Не выпуская руки девушки, она шагнула в проход, чтобы сообщить хозяйке о своём предложении. Но вот чудо: в горнице она очутилась вместе с ошарашенной таким внезапным перемещением Любоней. Девушка ахнула и захлопала ресницами, а Смилина смекнула, в чём дело…

– А колечко-то непростое, – осенило её.

– Ка-ка-какое колечко? – пролепетала супруга Одинца, вздрогнувшая от неожиданности. И прижала руку к забившемуся сердцу: – Охти мне… Нельзя ж так пугать-то… Ладно – Смилина всегда так ходит, но ты-то, Любоня – ты как тут очутилась?

– А вот так, матушка, – засмеялась оружейница. – Не пугайся, это колечко так действует. Сила Белых гор в него вплетена. И Огуни, матери земной, благословение.

При виде кольца глаза у хозяйки опять угодили на мокрое место. Всплеснув руками, она так и села на лавку:

– Да неужто обручились вы?!

– Ну… – Смилина бросила на Любоню ласковый взгляд. – Я своё слово сказала, а ответ за невестой.

Одинец с сыновьями, вернувшись из кузни, застыли на пороге: мать семейства ревела в три ручья, а Любоня, прильнув к Смилине, закрыла глаза с выражением измученного счастья на лице.

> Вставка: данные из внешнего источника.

(** What the discriminator loop keeps true of [size]: it stays at 8 or
    more; and it stays a power of two, 16 or more. *)
Definition model_width_inv (s : D.loop_state) : Prop :=
  let '(_, size) := s in 8 <= size.

Definition model_pow2_inv (s : D.loop_state) : Prop :=
  let '(_, size) := s in exists j : nat, (4 <= j)%nat /\ size = 2 ^ Z.of_nat j.

(** The store a training step leaves when it returns [loss]: the gradients
    of the optimizer's parameters are reset, the loss is back-propagated
    into every parameter it reaches, the optimizer steps. *)
Definition step_store (opt : optimizer) (loss : expr) (st : store) : store :=
  let zeroed := foldr (fun q g => delete q g) (grads st) (param_group opt) in
  let grads' :=
    map_imap (fun p _ =>
                if reaches loss p
                then Some (default [] (zeroed !! p) ++ [loss])
                else zeroed !! p)
      (values st) in
  mkStore
    (foldr (step_param (opt_name opt) grads') (values st) (param_group opt))
    grads'
    ((optimizer_calls st ++ [(opt_name opt, zero_grad_method)])
     ++ [(opt_name opt, step_method)]).

(** The cells between the installation guard and the call of the trainer,
    and the cells after that call, when nothing fails. *)
Definition before_training (cuda : bool) : list event :=
  imports_events ++ set_seed_events ++ load_data_events
  ++ define_models_events ++ define_losses_events ++ configure_events
  ++ ([LibCall "torch.cuda.is_available"]
      ++ (if cuda then cuda_events else cpu_events) ++ report_events)
  ++ [TrainerInit 64 (device_epochs cuda).2 (device_epochs cuda).1;
      Assign "trainer"].

Definition plot_events (cuda : bool) : list event :=
  show_batch_events (device_epochs cuda).2
  ++ frames (device_epochs cuda).2 ++ animate_events.



(** * Properties *)

(** ** Loops *)

Section While.
Context {S : Type} (cond : S -> bool) (body : S -> S).

(** A loop whose body decreases a measure while an invariant holds stops
    within that many iterations. *)
Lemma while_terminates (inv : S -> Prop) (measure : S -> nat) :
  (forall s, inv s -> cond s = true ->
             inv (body s) /\ (measure (body s) < measure s)%nat) ->
  forall fuel s, inv s -> (measure s < fuel)%nat ->
                 exists s', while fuel cond body s = Some s'.
Proof.
  intros Hstep fuel.
  induction fuel as [|fuel IH]; intros s Hinv Hlt; [lia|].
  simpl. destruct (cond s) eqn:Hc; [|eauto].
  destruct (Hstep s Hinv Hc) as [Hinv' Hdec].
  apply IH; [assumption|lia].
Qed.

– Чего тут стряслось? – Мастер окинул изумлённым взглядом родных, уставился на гостью. – Смилина, ты, что ль?

– Я, батюшка, – улыбнулась женщина-кошка.

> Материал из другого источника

(** * Verification of the data-processing pipeline of
    [lightning/data/cache/processor.py]

    The development is a shallow embedding of the Python module: integers
    are [Z] (Python's unbounded [int]), lists are [list], strings are
    [string], a dictionary used as a store is a [gmap], and every function
    that can raise returns a [result].  Processes that talk through queues
    are embedded as functions from the sequence of messages they read to
    the effects they produce. *)

From Stdlib Require Import ZArith Lia String Ascii.
From stdpp Require Import base numbers list strings pretty gmap sets.

#[local] Set Warnings "-register-all".

Local Open Scope Z_scope.

(** ** Exceptions and results *)

Inductive exn : Type :=
| ValueError
| TypeError
| IndexError
| ZeroDivisionError
| UnicodeEncodeError.

Inductive result (A : Type) : Type :=
| Ok (a : A)
| Raise (e : exn).
Arguments Ok {A} a.
Arguments Raise {A} e.

(** Sequencing stops at the first exception; [x ← m; k] is stdpp's
    notation for it. *)
#[global] Instance result_bind : MBind result := λ A B k m,
match m with
| Ok a => k a
| Raise e => Raise e
end.
#[global] Instance result_ret : MRet result := λ A a, Ok a.

(** ** Python built-ins on lists and integers *)

Module Py.

(** [len(l)] *)
Definition len {A} (l : list A) : Z := Z.of_nat (length l).

(** [range(n)]: empty when [n <= 0]. *)
Definition range (n : Z) : list Z := Z.of_nat <$> seq 0 (Z.to_nat n).

(** Index clamping of a slice bound, as [PySlice_AdjustIndices] does for
    step 1: negative bounds count from the end, everything is clamped to
    [0 .. len]. *)
Definition clamp (n i : Z) : Z :=
  if i <? 0 then Z.max (i + n) 0 else Z.min i n.

(** [l[a:b]] *)
Definition slice {A} (l : list A) (a b : Z) : list A :=
  let a' := clamp (len l) a in
  let b' := clamp (len l) b in
  take (Z.to_nat (b' - a')) (drop (Z.to_nat a') l).

(** [l[i]]: negative indices count from the end, anything outside
    [-len .. len-1] raises [IndexError]. *)
Definition index {A} (l : list A) (i : Z) : result A :=
  let j := if i <? 0 then i + len l else i in
  if j <? 0 then Raise IndexError
  else match l !! Z.to_nat j with
       | Some x => Ok x
       | None => Raise IndexError
       end.

(** [l[i] = f(l[i])], as in [queues[i].put(x)]: the element at [i] is
    replaced, with the same index rules. *)
Definition update {A} (l : list A) (i : Z) (f : A → A) : result (list A) :=
  let j := if i <? 0 then i + len l else i in
  if j <? 0 then Raise IndexError
  else match l !! Z.to_nat j with
       | Some x => Ok (<[Z.to_nat j := f x]> l)
       | None => Raise IndexError
       end.

(** [enumerate(l)] *)
Definition enumerate {A} (l : list A) : list (Z * A) :=
  imap (λ i x, (Z.of_nat i, x)) l.

(** [a // b] *)
Definition floordiv (a b : Z) : result Z :=
  if b =? 0 then Raise ZeroDivisionError else Ok (a / b).

(** [a % b] *)
Definition modulo (a b : Z) : result Z :=
  if b =? 0 then Raise ZeroDivisionError else Ok (a mod b).

End Py.

(** ** [DataProcessor._associated_items_to_workers] *)

Module Partition.
Section assoc.
Context {A : Type}.

(** The fields and environment values the method reads:
    [self.num_workers], [int(os.getenv("NUM_NODES", 1))] and
    [int(os.getenv("NODE_RANK", 0))]. *)
Variables (num_workers num_nodes current_node_rank : Z).
Variable user_items : list A.

(** The inner [for worker_idx in range(self.num_workers)] loop; the
    accumulator is the pair [(begins, workers_user_items)]. *)
Fixpoint worker_loop (node_len worker_size : Z) (idxs : list Z)
    (acc : list Z * list (list A)) : list Z * list (list A) :=
  match idxs with
  | [] => acc
  | worker_idx :: rest =>
      let is_last := worker_idx =? num_workers - 1 in
      let begin := worker_idx * worker_size in
      let end_ := if is_last then node_len else (worker_idx + 1) * worker_size in
      worker_loop node_len worker_size rest
        (acc.1 ++ [begin], acc.2 ++ [Py.slice user_items begin end_])
  end.

(** The body of the outer loop for the node rank that is not skipped. *)
Definition node_body (node_size node_rank : Z)
    : result (list Z * list (list A)) :=
  let is_last_node := node_rank =? num_nodes - 1 in
  let start_node := node_rank * node_size in
  let end_node :=
    if is_last_node then Py.len user_items else (node_rank + 1) * node_size in
  let node_user_items := Py.slice user_items start_node end_node in
  worker_size ← Py.floordiv (Py.len node_user_items) num_workers;
  Ok (worker_loop (Py.len node_user_items) worker_size
        (Py.range num_workers) ([], [])).

(** The outer [for node_rank in range(num_nodes)] loop: ranks other than
    the current one are skipped, the first match returns, and falling off
    the loop returns [None]. *)
Fixpoint node_loop (node_size : Z) (ranks : list Z)
    : result (option (list Z * list (list A))) :=
  match ranks with
  | [] => Ok None
  | node_rank :: rest =>
      if negb (node_rank =? current_node_rank) then node_loop node_size rest
      else r ← node_body node_size node_rank; Ok (Some r)
  end.

Definition _associated_items_to_workers
    : result (option (list Z * list (list A))) :=
  node_size ← Py.floordiv (Py.len user_items) num_nodes;
  node_loop node_size (Py.range num_nodes).

(** The slice of the item list that belongs to a node: what the method
    binds to [node_user_items]. *)
Definition node_slice (node_rank : Z) : list A :=
  let node_size := Py.len user_items / num_nodes in
  Py.slice user_items (node_rank * node_size)
    (if node_rank =? num_nodes - 1 then Py.len user_items
     else (node_rank + 1) * node_size).

(** The line of [DataProcessor.run] that unpacks the result:
    [begins, workers_user_items = self._associated_items_to_workers(..)].
    Unpacking [None] raises [TypeError]. *)
Definition run_unpack : result (list Z * list (list A)) :=
  r ← _associated_items_to_workers;
  match r with
  | Some p => Ok p
  | None => Raise TypeError
  end.

End assoc.
End Partition.

(** ** Python string methods and [posixpath] helpers *)

Module PyStr.

Definition LF : ascii := "010"%char.
Definition CR : ascii := "013"%char.
Definition slash : ascii := "/"%char.

(** [s.startswith(p)] *)
Definition startswith (s p : string) : bool := String.prefix p s.

(** [s.endswith(c)] for a single character. *)
Fixpoint endswith_char (s : string) (c : ascii) : bool :=
  match s with
  | EmptyString => false
  | String d EmptyString => bool_decide (d = c)
  | String _ rest => endswith_char rest c
  end.

(** The scan of [s.replace(old, new)] for a non-empty [old]: occurrences
    are found left to right and do not overlap; [skip] counts the
    characters of a matched occurrence that are still to be dropped. *)
Fixpoint replace_scan (old new : string) (skip : nat) (s : string) : string :=
  match s with
  | EmptyString => EmptyString
  | String c rest =>
      match skip with
      | S k => replace_scan old new k rest
      | O =>
          if String.prefix old s
          then new +:+ replace_scan old new (String.length old - 1) rest
          else String c (replace_scan old new 0 rest)
      end
  end.

(** With an empty [old], Python puts [new] before every character and at
    the end. *)
Fixpoint replace_empty (new : string) (s : string) : string :=
  match s with
  | EmptyString => new
  | String c rest => new +:+ String c (replace_empty new rest)
  end.

(** [s.replace(old, new)] *)
Definition replace (s old new : string) : string :=
  match old with
  | EmptyString => replace_empty new s
  | _ => replace_scan old new 0 s
  end.

(** [s.lstrip("/")] *)
Fixpoint lstrip_slash (s : string) : string :=
  match s with
  | String c rest => if bool_decide (c = slash) then lstrip_slash rest else s
  | EmptyString => EmptyString
  end.

(** [c in s] for a single character. *)
Fixpoint has_char (c : ascii) (s : string) : bool :=
  match s with
  | EmptyString => false
  | String d rest => bool_decide (d = c) || has_char c rest
  end.

(** [posixpath.join(a, b)] *)
Definition path_join (a b : string) : string :=
  if startswith b "/" then b
  else if bool_decide (a = EmptyString) || endswith_char a slash then a +:+ b
  else a +:+ "/" +:+ b.

(** [posixpath.dirname(p)]: everything up to the last slash, without
    trailing slashes unless it consists of slashes only.  The scan
    returns the head and whether a slash was seen at or after the
    current position. *)
Fixpoint dirname_scan (p : string) : string * bool :=
  match p with
  | EmptyString => (EmptyString, false)
  | String c rest =>
      let '(h, seen) := dirname_scan rest in
      if seen then (String c h, true)
      else if bool_decide (c = slash) then (String c EmptyString, true)
      else (EmptyString, false)
  end.

Fixpoint all_slashes (s : string) : bool :=
  match s with
  | EmptyString => true
  | String c rest => bool_decide (c = slash) && all_slashes rest
  end.

(** [s.rstrip("/")] *)
Fixpoint rstrip_slash (s : string) : string :=
  match s with
  | EmptyString => EmptyString
  | String c rest =>
      if all_slashes s then EmptyString else String c (rstrip_slash rest)
  end.

Definition dirname (p : string) : string :=
  let head := (dirname_scan p).1 in
  if all_slashes head then head else rstrip_slash head.

(** Reading a file opened in text mode with the default [newline=None]:
    the decoder turns the line endings CR LF and CR into LF. *)
Fixpoint universal_newlines (s : string) : string :=
  match s with
  | EmptyString => EmptyString
  | String c rest =>
      if bool_decide (c = CR) then
        match rest with
        | String d rest' =>
            if bool_decide (d = LF) then String LF (universal_newlines rest')
            else String LF (universal_newlines rest)
        | EmptyString => String LF EmptyString
        end
      else String c (universal_newlines rest)
  end.

(** [f.readlines()] on decoded text: every line keeps its final LF, the
    last line may lack one. *)
Fixpoint readlines (s : string) : list string :=
  match s with
  | EmptyString => []
  | String c rest =>
      if bool_decide (c = LF) then String c EmptyString :: readlines rest
      else match readlines rest with
           | [] => [String c EmptyString]
           | l :: ls => String c l :: ls
           end
  end.

End PyStr.

(** ** The world outside the module *)

(** What [urllib.parse.urlparse] returns, as far as the module reads it. *)
Record ParseResult := { scheme : string; netloc : string; path : string }.

(** Library functions the module calls and whose code is not part of it:
    [hashlib]'s SHA-256 hex digest of a string, [urllib.parse.urlparse],
    and the bytes that [boto3]'s [download_fileobj] fetches for a bucket
    and a key. *)
Class Externals := {
  sha256_hexdigest : string → string;
  urlparse : string → ParseResult;
  s3_object : string → string → string;
}.

(** Text encodings.  A Python [str] can hold code points that no encoding
    writes: [os.walk] yields a lone surrogate for every byte of a file
    name that is not valid in the encoding of the file system, and both
    [s.encode("utf-8")] and the write to a text file raise
    [UnicodeEncodeError] on it. *)
Class TextCodec := {
  (** whether [s.encode("utf-8")] succeeds *)
  utf8_encodable : string → bool;
  (** whether [f.write(s)] succeeds on a file opened with [open(p, "w")],
      that is, whether the encoding of the locale can encode [s] *)
  file_encodable : string → bool;
}.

– Не узнал, – хмыкнул тот. – Богатой будешь. Да ты уже, как я погляжу…

Одинец немного сдал. Голова его совсем побелела, а в бороде и усах ещё виднелись тёмные прожилки. Впрочем, крепости в его руках и плечах оставалось ещё немало. Узнав, в чём дело, он поворчал, что всё не по обычаям вышло – без сватов, без сговора, но при виде счастливых глаз дочери растаял.

– Да ещё три года назад девку брать надо было, – сказал он, смахивая что-то с подозрительно заморгавших глаз. – Что ж ты, голубушка моя, так поздно думку свою надумала?

– Мне, батюшка, в силу войти надо было, – не без виноватой дрожи в сердце ответила Смилина. – На ноги встать, достаток накопить. Три-то года назад мне бы даже привести жену было некуда.

Она не стала разузнавать о Сейрам и Свободе: не хотела ворошить былую боль, что пеплом лежала на донышке сердца. Тлели ли под золой угли? Смилина отмела прочь мысли об этом.

В родительский дом она пришла с гостинцами и подарками. Теребя тёмными пальцами уголок отреза полотна на новые рубашки, родительница кинула испытующий взор из-под бровей, таких же бархатно-собольих и мрачных, как у Смилины.